The underlying relationship is the contract between the beneficiary and the applicant which is underpinned by the demand guarantee or counter demand guarantee.
Under URDG the applicant has no defenses in relation to any underlying relationships. An illustration of such defenses is any breach of obligations by the beneficiary to the applicant within the said underlying relationship and the termination of said relationship. Furthermore, in relation to Breach as stated above, any claim made by the beneficiary under the demand guarantee is free of any connection to the underlying relationship.
Any undertakings by guarantors and counter-guarantors under URDG458 will be subject to their own terms and conditions. Under URDG 458 it is stressed that both the demand guarantee and counter demand guarantee are totally independent plus the documentary proclivity of any undertakings. The results are both guarantor and counter guarantor are isolated from all obligations within the underlying relationship. They are essentially just checking documents.

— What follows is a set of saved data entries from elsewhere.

Definition isThinkingElement (t : tree) (element : path) : bool :=
  let nd := node_or_empty t element in
  matches t element sel_thinking ||
  match getAttribute nd "data-thinking" with
  | Some _ => true
  | None => false
  end ||
  includes (js "thinking") (className nd).

Definition parseThinkingBlock (t : tree) (element : path) : ThinkingBlock :=
  let nd := node_or_empty t element in
  {| th_content := trim (text_of t element);
     isCollapsed :=
       match getAttribute nd "data-collapsed" with
       | Some v => str_eqb v (js "true")
       | None => false
       end || classList_contains nd "collapsed" |}.

(** ** parseContentBlocks *)

Definition tagIs (nd : node) (t : string) : bool :=
  str_eqb (tagName nd) (js t).

Definition push {A} (l : list A) (o : option A) : list A :=
  match o with
  | Some x => l ++ [x]
  | None => l
  end.

Definition parseContentBlocks (contentElement : handle)
           (options : ExtractionOptions) : M (list ContentBlock) :=
  let r := h_root contentElement in
  children <- reads (fun w => children (tree_of w r)
                                       (h_path contentElement)) ;;
  match children with
  | [] =>
      t <- textOf contentElement ;;
      let text := trim t in
      if truthy text then ret [BText (createTextBlock text options)]
      else ret []
  | _ :: _ =>
      blocks <-
        foldM children []
          (fun blocks child =>
             nd <- nodeOf (Handle r child) ;;
             if tagIs nd "pre" && parseCodeBlocks options then
               block <- reads (fun w => parseCodeBlock (tree_of w r) child) ;;
               ret (push blocks (option_map BCode block))
             else if tagIs nd "table" && parseTables options then
               block <- reads (fun w => parseTableBlock (tree_of w r) child) ;;
               ret (blocks ++ [BTable block])
             else
               thinking <- reads (fun w =>
                                    includeThinkingBlocks options &&
                                    isThinkingElement (tree_of w r) child) ;;
               if thinking then
                 block <- reads (fun w =>
                                   parseThinkingBlock (tree_of w r) child) ;;
                 ret (blocks ++ [BThinking block])
               else if tagIs nd "ol" || tagIs nd "ul" then
                 listText <- parseListToText (Handle r child)
                                             (tagIs nd "ol") ;;
                 if truthy listText
                 then ret (blocks ++
                           [BText (createTextBlock listText options)])
                 else ret blocks
               else
                 text <- getElementTextWithStructure (Handle r child) ;;
                 if truthy (trim text)
                 then ret (blocks ++ [BText (createTextBlock text options)])
                 else ret blocks) ;;
      match blocks with
      | [] =>
          t <- textOf contentElement ;;
          let allText := trim t in
          if truthy allText then ret [BText (createTextBlock allText options)]
          else ret []
      | _ :: _ => ret blocks
      end
  end.
(** C8 (what the code does). [init] calls the set-up routines one after
    the other with no handler around them: in a browser without
    [IntersectionObserver], on a page with watched sections,
    [setupScrollAnimations] throws a ReferenceError and [init] ends there.
    The theme button gets no listener, the body is not observed and the
    contact form gets no listener, all of which happens on the same page
    when the constructor exists. Likewise, when the script was loaded
    before the body existed, [setupThemeObserver] throws a TypeError and
    [setupFormValidation] never runs. *)
Lemma init_stops_at_first_throw :
  fst (init Sample.old_host Sample.loaded) = Throw ReferenceError /\
  fst (init Sample.host Sample.loaded) = Normal tt /\
  calls (snd (init Sample.host Sample.loaded)) =
    calls (snd (init Sample.old_host Sample.loaded)) ++
    [NewIntersectionObserver;
     ClassListAdd 11%nat "animate-initially-hidden";
     ClassListAdd 12%nat "animate-initially-hidden";
     ClassListAdd 13%nat "animate-initially-hidden";
     Observe 10%nat;
     ClassListAdd 21%nat "animate-initially-hidden";
     ClassListAdd 22%nat "animate-initially-hidden";
     ClassListAdd 23%nat "animate-initially-hidden";
     ClassListAdd 24%nat "animate-initially-hidden";
     Observe 20%nat;
     Observe 30%nat;
     Console "log" "Scroll animations setup complete";
     ClassListAdd 5%nat "active";
     ClassListRemove 6%nat "active";
     AddEventListener (TElement 4%nat) "click" ThemeToggleClick;
     Console "log" "Theme toggle setup complete";
     NewMutationObserver;
     MutationObserve 1%nat;
     Console "log" "Theme observer setup complete";
     AddEventListener (TElement 40%nat) "submit" ContactFormSubmit;
     Console "log" "Form validation setup complete";
     Console "log" "Portfolio initialized successfully"] /\
  fst (init Sample.head_host (start Sample.head_host Sample.page (Some ∅)))
  = Throw TypeError /\
  last (calls (snd (init Sample.head_host (start Sample.head_host Sample.page (Some ∅)))))
  = Some NewMutationObserver.
Proof. repeat split; vm_compute; reflexivity. Qed.

Section Variants.

Variables s1 s2 : Number.t.

Lemma alike_refl (w : World) : alike s1 s2 w w w.
Proof.
  constructor; auto.
  - intros x. left. auto.
  - exists [], []. rewrite app_nil_r. auto.
Qed.

(** A pair of corresponding calls at the end of both traces. *)
Lemma calls_alike_snoc (w0 : World) (l1 l2 : list Call) (c1 c2 : Call) :
  (∃ new1 new2, l1 = calls w0 ++ new1 /\ l2 = calls w0 ++ new2 /\
                Forall2 (call_alike s1 s2) new1 new2) ->
  call_alike s1 s2 c1 c2 ->
  ∃ new1 new2, l1 ++ [c1] = calls w0 ++ new1 /\ l2 ++ [c2] = calls w0 ++ new2 /\
               Forall2 (call_alike s1 s2) new1 new2.
Proof.
  intros (new1 & new2 & -> & -> & Hnew) Hc.
  exists (new1 ++ [c1]), (new2 ++ [c2]). rewrite <- !app_assoc.
  split; [reflexivity|]. split; [reflexivity|].
  apply Forall2_app; [exact Hnew|]. constructor; [exact Hc|constructor].
Qed.

Lemma lockstep_ret {A : Type} (a : A) : lockstep s1 s2 (mret a) (mret a).
Proof. intros w0 w1 w2 Hw. split; [reflexivity|exact Hw]. Qed.

Lemma lockstep_bind {A B : Type} (m1 m2 : JS A) (k1 k2 : A -> JS B) :
  lockstep s1 s2 m1 m2 -> (∀ a, lockstep s1 s2 (k1 a) (k2 a)) ->
  lockstep s1 s2 (m1 ≫= k1) (m2 ≫= k2).
Proof.
  intros Hm Hk w0 w1 w2 Hw. destruct (Hm w0 w1 w2 Hw) as [Hr Hw'].
  unfold mbind, JS_bind.
  destruct (m1 w1) as [[a1|e1] w1'], (m2 w2) as [[a2|e2] w2']; simpl in *;
    try discriminate.
  - injection Hr as ->. apply Hk. exact Hw'.
  - injection Hr as ->. split; [reflexivity|exact Hw'].
Qed.
(** With distinct measure numbers the lookup table holds the entries of
    the schedule and nothing else. *)
Lemma build_time_sig_changes_lookup (l : list (Z * TimeSig)) (k : Z) (ts : TimeSig) :
  NoDup (map fst l) ->
  Dict.get k (build_time_sig_changes l) = Some ts <-> In (k, ts) l.
Proof.
  intro Hnd. unfold build_time_sig_changes.
  assert (G : forall l d,
              NoDup (map fst l) ->
              (forall x, In x (map fst l) -> ~ In x (Dict.keys d)) ->
              Dict.get k (fold_left (fun d e => Dict.set (fst e) (snd e) d) l d) = Some ts
              <-> Dict.get k d = Some ts \/ In (k, ts) l).
  { clear l Hnd. induction l as [|[k0 v0] l IH]; intros d Hnd Hfresh.
    - cbn [fold_left]. simpl. tauto.
    - cbn [fold_left fst snd]. cbn [map fst] in Hnd, Hfresh.
      inversion Hnd as [|? ? Hk0 Hnd']; subst.
      rewrite IH; [|exact Hnd'|].
      + assert (Hnot : Dict.get k0 d = None).
        { destruct (Dict.get k0 d) as [v|] eqn:E; [|reflexivity].
          exfalso. apply (Hfresh k0); [left; reflexivity|].
          eapply Dict_get_key_In; exact E. }
        destruct (Z.eq_dec k0 k) as [-> | N].
        * rewrite Dict_get_set_eq, Hnot. simpl. split.
          -- intros [E | Hin]; [injection E as <-; right; left; reflexivity
                               | right; right; exact Hin].
          -- intros [E | [E | Hin]]; [discriminate | injection E as <-; left; reflexivity
                                       | right; exact Hin].
        * rewrite (Dict_get_set_neq k0 k v0 d N). simpl. split.
          -- intros [E | Hin]; [left; exact E | right; right; exact Hin].
          -- intros [E | [E | Hin]]; [left; exact E | congruence | right; exact Hin].
      + intros x Hx Hin. apply Dict_keys_set in Hin. destruct Hin as [-> | Hin].
        * exact (Hk0 Hx).
        * apply (Hfresh x); [right; exact Hx | exact Hin]. }
  rewrite (G l [] Hnd); [simpl; split; [intros [E | Hin]; [discriminate | exact Hin]
                                        | intro Hin; right; exact Hin]|].
  intros x _ [].
Qed.

(** X23: the schedule generator always returns, and the table the
    assembler builds from its result holds exactly the entries of the
    schedule: no entry is lost or replaced by another. *)
Theorem generated_schedule_lookup (base_time_sig : TimeSig) (num_measures : Z)
    (random_changes : bool) (s : Random.Source) :
  exists r s',
    generate_time_signature_sequence base_time_sig num_measures random_changes s
    = Some (r, s') /\
    forall k ts, Dict.get k (build_time_sig_changes r) = Some ts <-> In (k, ts) r.
Proof.
  destruct (generate_time_signature_sequence_returns base_time_sig num_measures
              random_changes s) as (r & s' & Er & Hr).
  exists r, s'. split; [exact Er|]. intros k ts.
  apply build_time_sig_changes_lookup, schedule_chain_NoDup, Hr.
Qed.

Lemma estimated_measures_closed (melody_length : Z) :
  0 <= melody_length ->
  estimated_measures melody_length = 3 * melody_length / 14 + 10.
Proof.
  intro Hm. unfold estimated_measures, py_int. cbv zeta.
  set (x := (inject_Z melody_length * (75 # 100) / (35 # 10))%Q).
  assert (Hx : (x == (3 * melody_length) # 14)%Q).
  { unfold x, Qeq, Qdiv, Qmult, Qinv, inject_Z. cbn [Qnum Qden]. lia. }
  assert (Hneg : Qltb x 0 = false).
  { destruct (Qltb x 0) eqn:E; [|reflexivity].
    apply Qltb_lt in E. rewrite Hx in E. unfold Qlt in E. cbn [Qnum Qden] in E. lia. }
  rewrite Hneg, (Qfloor_comp _ _ Hx). reflexivity.
Qed.

(** X24: for a melody length from 0 to 2^40, where the float quotient
    has the integer part of the exact one, the front end asks for
    [3 * melody_length / 14 + 10] measures (integer division), at least
    ten, so the schedule it gets always opens with (1, base meter). *)
Theorem estimated_measures_schedule (base_time_sig : TimeSig) (melody_length : Z)
    (s : Random.Source) :
  0 <= melody_length <= 2 ^ 40 ->
  estimated_measures melody_length = 3 * melody_length / 14 + 10 /\
  10 <= estimated_measures melody_length /\
  exists added s',
    generate_time_signature_sequence base_time_sig
      (estimated_measures melody_length) true s
    = Some ((1, base_time_sig) :: added, s').
Proof.
  intros [Hm _]. pose proof (estimated_measures_closed melody_length Hm) as E.
  assert (H10 : 10 <= estimated_measures melody_length).
  { rewrite E. assert (0 <= 3 * melody_length / 14) by (apply Z.div_pos; lia). lia. }
  split; [exact E|]. split; [exact H10|].
  destruct (schedule_after_first base_time_sig (estimated_measures melody_length) s)
    as (added & s' & Er & _); [lia|].
  exists added, s'. exact Er.
Qed.

Lemma estimated_measures_schedule_witness :
  0 <= 32 <= 2 ^ 40 /\
  estimated_measures 32 = 3 * 32 / 14 + 10 /\
  10 <= estimated_measures 32 /\
  exists added s',
    generate_time_signature_sequence ts_3_4 (estimated_measures 32) true
      Markov.zero_source
    = Some ((1, ts_3_4) :: added, s').
Proof.
  split; [lia|].
  apply (estimated_measures_schedule ts_3_4 32 Markov.zero_source). lia.
Defined.

End ScheduleMoreFacts.


(** ** Instrument groups *)

Section GroupingFacts.
Import Range Workflow.

Lemma of_base_app (b : string) (l1 l2 : list string) :
  of_base b (l1 ++ l2) = of_base b l1 ++ of_base b l2.
Proof.
  unfold of_base. apply filter_app.
Qed.

Lemma Dict_In_get {K V} `{EqDec K} (k : K) (v : V) (d : list (K * V)) :
  NoDup (Dict.keys d) -> In (k, v) d -> Dict.get k d = Some v.
Proof.
  induction d as [|[k' v'] d IH]; simpl; intros Hnd Hin; [contradiction|].
  inversion Hnd as [|? ? Hk Hnd']; subst.
  destruct Hin as [E | Hin].
  - injection E as -> ->. destruct (eq_dec k k); [reflexivity | congruence].
  - destruct (eq_dec k k') as [-> | N]; [|exact (IH Hnd' Hin)].
    exfalso. apply Hk. unfold Dict.keys in *.
    apply in_map_iff. exists (k', v). split; [reflexivity | exact Hin].
Qed.

(** One turn of the grouping loop never raises and files the instrument
    at the end of the group of its base name. *)
Lemma add_to_group_ok (groups : list (string * list string))
    (seen : list string) (instr : string) :
  (forall b, Dict.get b groups
             = match of_base b seen with [] => None | g => Some g end) ->
  exists groups',
    add_to_group groups instr = Some groups' /\
    (forall b, Dict.get b groups'
               = match of_base b (seen ++ [instr]) with [] => None | g => Some g end) /\
    (NoDup (Dict.keys groups) -> NoDup (Dict.keys groups')).
Proof.
  intro Hinv. unfold add_to_group. cbv zeta.
  assert (Hone : forall b, of_base b [instr]
                 = if string_dec (before_sep " #" instr) b then [instr] else []).
  { intro b. unfold of_base. cbn [filter].
    destruct (string_dec (before_sep " #" instr) b); reflexivity. }
  set (base := before_sep " #" instr) in *.
  pose proof (Hinv base) as Hbase.
  destruct (Dict.get base groups) as [members|] eqn:Eg.
  - rewrite Eg. eexists. split; [reflexivity|]. split; [|apply Dict_set_NoDup].
    intro b. rewrite of_base_app, Hone.
    destruct (string_dec base b) as [<- | N].
    + rewrite Dict_get_set_eq.
      destruct (of_base base seen) as [|x l]; [discriminate|].
      injection Hbase as ->. reflexivity.
    + rewrite (Dict_get_set_neq base b _ _ N), app_nil_r. apply Hinv.
  - rewrite Dict_get_set_eq. eexists. split; [reflexivity|]. split.
    + intro b. rewrite of_base_app, Hone.
      destruct (string_dec base b) as [<- | N].
      * rewrite Dict_get_set_eq.
        destruct (of_base base seen) as [|x l]; [reflexivity | discriminate].
      * rewrite !(Dict_get_set_neq base b _ _ N), app_nil_r. apply Hinv.
    + intro Hnd. apply Dict_set_NoDup, Dict_set_NoDup, Hnd.
Qed.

The balanced rules for all parties under URDG 458 which includes precise and clear verbiage, were accepted by banks and other financial institutions and all other participants and users in countries across the globe. The negotiation time saved on drafting is immeasurable, plus the guarantees are now much shorter with an independent proclivity.
The ICC decided that a new set of rules for URDG was required. The plan was to offer all concerned parties of the demand guarantee and counter demand guarantee a fairer balance than offered by the current URDG 458, the strategy being to reflect updated business practices of the 21st century.
A Task Force was set up comprising experts on guarantees from within the ICC and representatives with similar expertise from 26 countries. This revision was overseen by the ICC Commission on Banking Techniques and the ICC Commission on Commercial Law and Practice. This task force produced five working drafts between the 19th of February 2008, and 10th February 2009, the fifth and final draft being adopted by ICC. As a result, URDG 758 was approved and came into being on 1st July 2010 and applies to all demand guarantees and counter demand guarantees wherever URDG 758 is referenced.
URDG 758 Is Now The Globally Accepted as the International practice for demand Guarantees and counter demand guarantees.